**What to work on**: Word for word, copy the line containing "Hj Hg. destruct" and each line after it in the records below, ending with the last line.
[[ Provided entries open ]]
Lemma sockets_keyed_invariant_witness :
  let st := set_sockets (ns0 []) {[ "s1" := sock1 ]} in
  sockets_keyed (sockets st) ∧
  sockets_keyed (sockets (Namespace_new "/" 5)) ∧
  ((∀ socket client fn, sockets_keyed (sockets (fst (_add st socket client fn)))) ∧
   (∀ socket, sockets_keyed (sockets (fst (_remove st socket)))) ∧
   (∀ f, sockets_keyed (sockets (use st f)))).
Proof.
  intros st.
  assert (H : sockets_keyed (sockets st)).
  { intros k s Hk. simpl in Hk. destruct (decide (k = "s1")) as [->|Hne].
    - rewrite lookup_singleton_eq in Hk. by injection Hk as <-.
    - rewrite lookup_singleton_ne in Hk by done. discriminate. }
  split; [exact H|].
  split; [exact (proj1 (sockets_keyed_invariant "/" 5))|].
  exact (proj2 (sockets_keyed_invariant "/" 5) st H).
Defined.

(** A middleware that never calls [next] stalls the admission for good:
    the middleware after it never run, the tick is never scheduled, so the
    socket is neither registered nor sent an error nor announced. *)
Theorem hung_middleware_stalls (st : NsState) (socket : Socket) (client : Client)
    (fn : bool) (k : nat) (f : Mw) :
  _fns st !! k = Some f →
  mw_out f socket = NoNext →
  (∀ j g, j < k → _fns st !! j = Some g → mw_out g socket = NextOk) →
  snd (_add st socket client fn) =
    EvDebug "adding socket to nsp" :: ran_events 0 (take (S k) (_fns st)) ∧
  sockets (fst (_add st socket client fn)) = sockets st.
Proof.
  intros Hf Hout Hbefore.
  destruct (_add st socket client fn) as [st' log] eqn:Hadd. simpl.
  destruct (add_log_shape _ _ _ _ _ _ Hadd) as (st1 & evs & r & tail & Hrun & -> & _ & Hr).
  destruct (run_shape _ _ _ _ _ Hrun) as (m & Hm & -> & Hst1 & Hok & Hres).
  (* the last middleware called is [f] *)
  assert (Hlast : ∀ g o, _fns st !! (m - 1) = Some g → mw_out g socket = o →
                  o ≠ NextOk → 1 ≤ m → m = S k).
  { intros g o Hg Hg' Hne H1.
    destruct (lt_eq_lt_dec (m - 1) k) as [[Hlt|Heq]|Hgt].
    - rewrite (Hbefore _ _ Hlt Hg) in Hg'. by subst o.
    - lia.
    - rewrite (Hok k f ltac:(lia) Hf) in Hout. discriminate. }
  destruct r as [|[e|]].
  - destruct Hres as (g & Hg & Hg' & H1).
    pose proof (Hlast g NoNext Hg Hg' ltac:(discriminate) H1) as ->.
    destruct Hr as [-> ->]. rewrite app_nil_r, Hst1, sockets_set_fns. done.
  - destruct Hres as (g & Hg & Hg' & H1).
    pose proof (Hlast g _ Hg Hg' ltac:(discriminate) H1) as ->.
    replace (S k - 1) with k in Hg by lia. rewrite Hf in Hg. injection Hg as <-.
    congruence.
  - destruct Hres as [_ Hall]. rewrite (Hall k f Hf) in Hout. discriminate.
Qed.

Lemma hung_middleware_stalls_witness :
  let hang := mkMw 8 (λ _, ([], NoNext)) in
  let st := ns0 [mw_pass 7; hang; mw_pass 9] in
  _fns st !! 1 = Some hang ∧ mw_out hang sock1 = NoNext ∧
  (∀ j g, j < 1 → _fns st !! j = Some g → mw_out g sock1 = NextOk) ∧
  snd (_add st sock1 open4 true) =
    EvDebug "adding socket to nsp" :: ran_events 0 (take 2 (_fns st)) ∧
  sockets (fst (_add st sock1 open4 true)) = sockets st.
Proof.
  intros hang st.
  assert (H : ∀ j g, j < 1 → _fns st !! j = Some g → mw_out g sock1 = NextOk).
  { intros j g Hj Hg. destruct j; [|lia]. simpl in Hg. by injection Hg as <-. }
  split; [reflexivity|]. split; [reflexivity|]. split; [exact H|].
  exact (hung_middleware_stalls st sock1 open4 true 1 hang eq_refl eq_refl H).
Defined.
[[ Provided entries closed ]]
**Your response**:
  { intros j g Hj Hg. destruct j; [|lia]. simpl in Hg. by injection Hg as <-. }
  split; [reflexivity|]. split; [reflexivity|]. split; [exact H|].
  exact (hung_middleware_stalls st sock1 open4 true 1 hang eq_refl eq_refl H).
Defined.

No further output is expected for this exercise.